The first election for the office was held on the 10 August 1975. Thammanoon Thien-ngern was elected as the first Governor of Bangkok. Conflicts between the governor and the Bangkok Metropolitan Council, however, became so fierce that Thanin Kraivichien, the Prime Minister of Thailand removed him and reinstated the appointment system. Elections resumed with the passing of the Bangkok Metropolitan Administration Act, BE 2528 (1985).
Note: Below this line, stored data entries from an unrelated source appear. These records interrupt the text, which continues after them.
Lemma single_active_tenant_id tenant_id l tenant :
  single (filter (active_tenant tenant_id) l) = Some tenant ->
  Tenant.tenant_id tenant = tenant_id.
Proof.
  intro H. apply single_some in H.
  destruct (singleton_filter_in _ _ _ H) as [_ Ha].
  now apply active_tenant_id in Ha.
Qed.

Lemma delete_power_meter_newest rt id s :
  newest_active (tenants s) ->
  newest_active (tenants (snd (respond (delete_power_meter rt id) s))).
Proof.
  intro Hinv. unfold delete_power_meter, activeMeter, activeTenant. run.
  rewrite getMonthStart_now. cbn.
  destruct (single (filter _ (power_meters s))) as [meter|]; cbn;
    [|exact Hinv].
  destruct (single (filter (active_tenant (Meter.tenant_id meter)) (tenants s)))
    as [tenant|] eqn:Ht; [|exact Hinv].
  rewrite <- (single_active_tenant_id _ _ _ Ht) in Ht.
  bumped_newest Hinv Ht.
Qed.

Lemma post_rent_history_newest rt body s :
  newest_active (tenants s) ->
  newest_active (tenants (snd (respond (post_rent_history rt body) s))).
Proof.
  intro Hinv. unfold post_rent_history, activeTenant. run.
  rewrite getMonthStart_now. cbn.
  destruct (getMonthStart rt (History.p_start_date body)); cbn; [|exact Hinv].
  destruct (History.p_tenant_id body) as [tenant_id|]; cbn; [|exact Hinv].
  destruct (single (filter (active_tenant tenant_id) (tenants s)))
    as [tenant|] eqn:Ht; [|exact Hinv].
  bumped_newest Hinv Ht.
Qed.

Lemma delete_rent_history_newest rt id s :
  newest_active (tenants s) ->
  newest_active (tenants (snd (respond (delete_rent_history rt id) s))).
Proof.
  intro Hinv. unfold delete_rent_history, activeHistory, activeTenant. run.
  rewrite getMonthStart_now. cbn.
  destruct (single (filter _ (rent_history s))) as [rent|]; cbn;
    [|exact Hinv].
  destruct (single (filter (active_tenant (History.tenant_id rent)) (tenants s)))
    as [tenant|] eqn:Ht; [|exact Hinv].
  rewrite <- (single_active_tenant_id _ _ _ Ht) in Ht.
  bumped_newest Hinv Ht.
Qed.

Lemma post_history_newest rt f body s :
  newest_active (tenants s) ->
  newest_active (tenants (snd (respond (post_history rt f body) s))).
Proof.
  intro Hinv. unfold post_history, activeTenant. run.
  rewrite getMonthStart_now. cbn.
  destruct (getMonthStart rt (History.p_start_date body)); cbn; [|exact Hinv].
  destruct (History.p_tenant_id body) as [tenant_id|]; cbn; [|exact Hinv].
  destruct (single (filter (active_tenant tenant_id) (tenants s)))
    as [tenant|] eqn:Ht; [|exact Hinv].
  destruct f; bumped_newest Hinv Ht.
Qed.

Lemma delete_history_newest rt f id s :
  newest_active (tenants s) ->
  newest_active (tenants (snd (respond (delete_history rt f id) s))).
Proof.
  intro Hinv. unfold delete_history, activeHistory, activeTenant. run.
  rewrite getMonthStart_now. cbn.
  destruct (single (filter _ (rows (from_history f) s))) as [history|]; cbn;
    [|exact Hinv].
  destruct (single (filter (active_tenant (History.tenant_id history))
                           (tenants s)))
    as [tenant|] eqn:Ht; [|exact Hinv].
  rewrite <- (single_active_tenant_id _ _ _ Ht) in Ht.
  destruct f; bumped_newest Hinv Ht.
Qed.

(** X9.  The version order is an invariant of the router.  If at most one
    row per tenant is active and every retired row of a tenant has a lower
    [tenant_version] than its active row, the same holds after any request,
    provided a tenant create uses an id no row has and a tenant update does
    not carry [tenant_id] or [tenant_version]. *)
Theorem newest_active_preserved rt s q :
  one_active (tenants s) ->
  newest_active (tenants s) ->
  version_safe s q ->
  one_active (tenants (snd (respond (serve rt q) s)))
  /\ newest_active (tenants (snd (respond (serve rt q) s))).
Proof.
  intros Hl Hinv Hsafe. destruct q; simpl in *.
  - split.
    + apply post_tenants_one_active; [exact Hl|].
      apply filter_none. intros r Hr. unfold active_tenant.
      destruct (Z.eqb_spec (Tenant.tenant_id r)
                  (over (Tenant.p_tenant_id body) (serial s)));
        [now apply Hsafe in Hr | reflexivity].
    + now apply post_tenants_newest.
  - destruct Hsafe as [Hid Hver]. split.
    + apply put_tenant_one_active; [exact Hl|]. now rewrite Hid.
    + now apply put_tenant_newest.
  - split; [now apply delete_tenant_one_active|now apply delete_tenant_newest].
  - split; [now apply post_power_meters_one_active
           |now apply post_power_meters_newest].
  - now rewrite put_power_meter_tenants.
  - split; [now apply delete_power_meter_one_active
           |now apply delete_power_meter_newest].
  - split; [now apply post_rent_history_one_active
           |now apply post_rent_history_newest].
  - now rewrite put_rent_history_tenants.
  - split; [now apply delete_rent_history_one_active
           |now apply delete_rent_history_newest].
  - split; [now apply post_history_one_active|now apply post_history_newest].
  - now rewrite put_history_tenants.
  - split; [now apply delete_history_one_active
           |now apply delete_history_newest].
  - now rewrite post_monthly_reading_tenants.
  - now rewrite put_monthly_reading_tenants.
  - now split.
Qed.

Lemma newest_active_rent_db : newest_active (tenants rent_db).
Proof.
  intros a r Ha Hr Hid Hacta Hinr. cbn in Ha, Hr.
  destruct Ha as [<-|[<-|[]]]; [discriminate|].
  destruct Hr as [<-|[<-|[]]]; [reflexivity|discriminate].
Qed.

Lemma one_active_rent_db : one_active (tenants rent_db).
Proof.
  intro id. unfold rent_db. cbn [tenants filter].
  rewrite retire_tenant_inactive.
  destruct (active_tenant id asha_v2); cbn; lia.
Qed.

Lemma newest_active_preserved_witness :
  one_active
    (tenants (snd (respond (serve march_2024
                              (PUT_tenants 1 false (rename_to "Asha K")))
                           rent_db)))
  /\ newest_active
       (tenants (snd (respond (serve march_2024
                                 (PUT_tenants 1 false (rename_to "Asha K")))
                              rent_db))).
Proof.
  apply (newest_active_preserved march_2024 rent_db
           (PUT_tenants 1 false (rename_to "Asha K")));
    [apply one_active_rent_db | apply newest_active_rent_db
    | split; reflexivity].
Defined.

(** The soft delete of a tenant, with the date as [getMonthStart()] gives it. *)
Lemma delete_tenant_then_gone_run rt s id cur :
  filter (active_tenant id) (tenants s) = [cur] ->
  exists s',
    respond (delete_tenant rt id) s
      = (Json_tenant_delete (Some (retire_tenant (currentMonthStart rt) cur)), s')
    /\ respond (get_tenant id) s' = (Error 404 "Active tenant not found", s')
    /\ respond (delete_tenant rt id) s'
       = (Error 404 "Active tenant not found", s')
    /\ (forall inPlace fields,
           respond (put_tenant rt id inPlace fields) s'
           = (Error 404 "Active tenant not found", s'))
    /\ In (retire_tenant (currentMonthStart rt) cur) (tenants s')
    /\ List.length (tenants s') = List.length (tenants s)
    /\ serial s' = serial s.
Proof.
  intro Hone.
  destruct (this_version_current _ _ _ Hone) as [Hq Hqcur].
  assert (Hfilter :
    filter (this_version id (Tenant.tenant_version cur)) (tenants s) = [cur]).
  { apply (filter_refine (active_tenant id)); [exact Hone| |exact Hqcur].
    intros r. apply this_version_active. }
  assert (Hgone := retire_current_none id (currentMonthStart rt) _ _ Hone).
  destruct (singleton_filter_in _ _ _ Hone) as [Hin _].
  exists (with_rows from_tenants
            (map (fun r => if this_version id (Tenant.tenant_version cur) r
                           then retire_tenant (currentMonthStart rt) r else r)
                 (tenants s)) s).
  split; [|split; [|split; [|split; [|split; [|split]]]]].
  - unfold delete_tenant, currentTenant. run.
    rewrite Hone, getMonthStart_now. cbn. now rewrite Hfilter.
  - unfold get_tenant, currentTenant. run. now rewrite Hgone.
  - unfold delete_tenant, currentTenant. run. now rewrite Hgone.
  - intros inPlace fields. unfold put_tenant, currentTenant. run.
    now rewrite Hgone.
  - cbn. now apply (in_update (this_version id (Tenant.tenant_version cur))).
  - cbn. now rewrite length_map.
  - reflexivity.
Qed.

(** X10.  [DELETE /tenants/:id] retires the tenant's one active row in
    place (no row is added or removed): on a server from UTC-12:00 to
    UTC+05:30 the row is answered and stored inactive with [end_date] the
    first day of the month the server's clock is in (a year from 1946 to
    9999).  Afterwards [GET], a second [DELETE] and any [PUT] on that id
    answer 404 "Active tenant not found". *)
Theorem delete_tenant_then_gone rt s id cur y m :
  -720 <= offset rt <= 330 ->
  clock_in_month rt y m ->
  filter (active_tenant id) (tenants s) = [cur] ->
  exists s',
    respond (delete_tenant rt id) s
      = (Json_tenant_delete (Some (retire_tenant (JSDate.ymd (y, m, 1)) cur)), s')
    /\ respond (get_tenant id) s' = (Error 404 "Active tenant not found", s')
    /\ respond (delete_tenant rt id) s'
       = (Error 404 "Active tenant not found", s')
    /\ (forall inPlace fields,
           respond (put_tenant rt id inPlace fields) s'
           = (Error 404 "Active tenant not found", s'))
    /\ In (retire_tenant (JSDate.ymd (y, m, 1)) cur) (tenants s')
    /\ List.length (tenants s') = List.length (tenants s)
    /\ serial s' = serial s.
Proof.
  intros Hzone Hclock.
  rewrite <- (proj1 (currentMonthStart_by_zone rt y m Hclock) Hzone).
  apply delete_tenant_then_gone_run.
Qed.

Lemma delete_tenant_then_gone_witness :
  exists s',
    respond (delete_tenant march_2024 1) asha_db
      = (Json_tenant_delete
           (Some (Tenant.mk 1 1 "inactive" "2024-01-01" (Some "2024-03-01")
                            "Asha" None None None None)), s')
    /\ respond (get_tenant 1) s' = (Error 404 "Active tenant not found", s')
    /\ respond (delete_tenant march_2024 1) s'
       = (Error 404 "Active tenant not found", s')
    /\ (forall inPlace fields,
           respond (put_tenant march_2024 1 inPlace fields) s'
           = (Error 404 "Active tenant not found", s'))
    /\ In (Tenant.mk 1 1 "inactive" "2024-01-01" (Some "2024-03-01") "Asha"
                     None None None None) (tenants s')
    /\ List.length (tenants s') = List.length (tenants asha_db)
    /\ serial s' = serial asha_db.
Proof.
  apply (delete_tenant_then_gone march_2024 asha_db 1 asha_v1 2024 3);
    [cbn; lia | split; [lia | reflexivity] | reflexivity].
Defined.


(** ** Power meter routes *)

Lemma getMonthStart_falsy rt x :
  truthy_string x = false -> getMonthStart rt x = Ok (currentMonthStart rt).
Proof. intro H. unfold getMonthStart. now rewrite H. Qed.

Lemma after_bump_active tenant_id d new l :
  Tenant.tenant_id new = tenant_id ->
  is_active (Tenant.status new) = true ->
  filter (active_tenant tenant_id) (after_bump tenant_id d new l) = [new].
Proof.
  intros Hid Hact. unfold after_bump.
  rewrite filter_app, retire_all_active. cbn.
  unfold active_tenant. now rewrite Hid, Z.eqb_refl, Hact.
Qed.

(** A create whose [start_date] is falsy and is no date for [new Date], with
    the date as [getMonthStart()] gives it. *)
Lemma post_power_meters_without_start_date_run rt s body tenant_id tenant :
  truthy_string (Meter.p_start_date body) = false ->
  new_Date rt (body_field (Meter.p_start_date body)) = None ->
  Meter.p_tenant_id body = Some tenant_id ->
  single (filter (active_tenant tenant_id) (tenants s)) = Some tenant ->
  exists new meter s',
    respond (post_power_meters rt body) s
      = (Error 400 "Invalid month format. Use YYYY-MM-DD.", s')
    /\ tenants s' = after_bump tenant_id (currentMonthStart rt) new (tenants s)
    /\ Tenant.tenant_version new = Tenant.tenant_version tenant + 1
    /\ Tenant.power_meter_count new
       = Some (or_zero (Tenant.power_meter_count tenant) + 1)
    /\ Tenant.status new = "active"
    /\ power_meters s' = power_meters s ++ [meter]
    /\ Meter.status meter = "active"
    /\ Meter.start_date meter = currentMonthStart rt
    /\ Meter.initial_reading meter = Meter.p_initial_reading body
    /\ monthly_readings s' = monthly_readings s.
Proof.
  intros Hfalsy Hnan Htid Ht.
  unfold post_power_meters, activeTenant. run.
  rewrite getMonthStart_now. cbn.
  rewrite (getMonthStart_falsy rt _ Hfalsy). cbn.
  rewrite Htid. cbn. rewrite Ht. cbn.
  destruct (Meter.p_meter_id body) as [k|]; cbn; rewrite Hnan;
    (do 3 eexists; split; [reflexivity|]); cbn; repeat split.
Qed.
Elections were held on 14 November 1985.

== List of governors ==

| No. | Portrait | Name (Birth–Death) | Term of office |  |  | Party |  | Election |
| Took office | Left office | Time in office |
| 1 |  | Chamnan Yaovabun ชำนาญ ยุวบูรณ์ (1914–2015) | 1 January 1973 | 22 October 1973 | 294 days |  | Independent | Appointed |
| 2 |  | At Visutyothaphiban อรรถ วิสูตรโยธาภิบาล (1915–2004) | 1 November 1973 | 4 June 1974 | 215 days |  | Independent |
| 3 |  | Siri Santabutra ศิริ สันติบุตร (1912–2001) | 5 June 1974 | 9 March 1975 | 278 days |  | Independent |
| 4 |  | Sai Hutachareon สาย หุตะเจริญ | 5 May 1975 | 9 August 1975 | 96 days |  | Independent |
| 5 |  | Thammanoon Thien-ngern ธรรมนูญ เทียนเงิน (1913–1989) | 10 August 1975 | 29 April 1977 | 1 year, 253 days |  | Democrat | 1975 |
| 6 |  | Chalor Thammasiri ชลอ ธรรมศิริ (1927–2021) | 29 April 1977 | 14 May 1979 | 2 years, 15 days |  | Independent | Appointed |
| 7 |  | Chaowat Sudlapa เชาวน์วัศ สุดลาภา (1933–2001) | 4 July 1979 | 16 April 1981 | 1 year, 286 days |  | Independent |
| 8 |  | Thiem Mokaranont เทียม มกรานนท์ | 28 April 1981 | 1 November 1984 | 3 years, 187 days |  | Independent |
| 9 |  | Asa Meksavan อาษา เมฆสวรรค์ (1925–2025) | 6 November 1984 | 13 November 1985 | 1 year, 8 days |  | Independent |
| 10 |  | Chamlong Srimuang จำลอง ศรีเมือง (born 1935) | 14 November 1985 | 22 January 1992 | 6 years, 69 days |  | Independent (until 1988) | 1985 |
|  | Palang Dharma (from 1988) | 1990 |
| 11 |  | Krisda Arunvongse na Ayudhya กฤษฎา อรุณวงษ์ ณ อยุธยา (1932–2010) | 19 April 1992 | 18 April 1996 | 3 years, 365 days |  | Palang Dharma | 1992 |
| 12 |  | Bhichit Rattakul พิจิตต รัตตกุล (born 1946) | 2 June 1996 | 11 May 2000 | 3 years, 344 days |  | Independent | 1996 |
| 13 |  | Samak Sundaravej สมัคร สุนทรเวช (1935–2009) | 23 July 2000 | 6 July 2004 | 3 years, 319 days |  | Thai Citizen (until 2001) | 2000 |
|  | Independent (from 2001) |
| 14 |  | Apirak Kosayodhin อภิรักษ์ โกษะโยธิน (born 1961) | 29 August 2004 | 19 November 2008 | 4 years, 82 days |  | Democrat | 2004 |
2008
| 15 |  | Mom Rajawongse Sukhumbhand Paribatra หม่อมราชวงศ์สุขุมพันธุ์ บริพัตร (born 1952) | 11 January 2009 | 18 October 2016 | 7 years, 281 days |  | Democrat | 2009 |
2013
| 16 |  | Aswin Kwanmuang อัศวิน ขวัญเมือง (born 1951) | 18 October 2016 | 24 March 2022 | 5 years, 157 days |  | Independent | Appointed by NCPO |
| 17 |  | Chadchart Sittipunt ชัชชาติ สิทธิพันธุ์ (born 1966) | 22 May 2022 | Incumbent | 4 years, 125 days |  | Independent | 2022 |
2026

- Unless otherwise indicated, they were elected.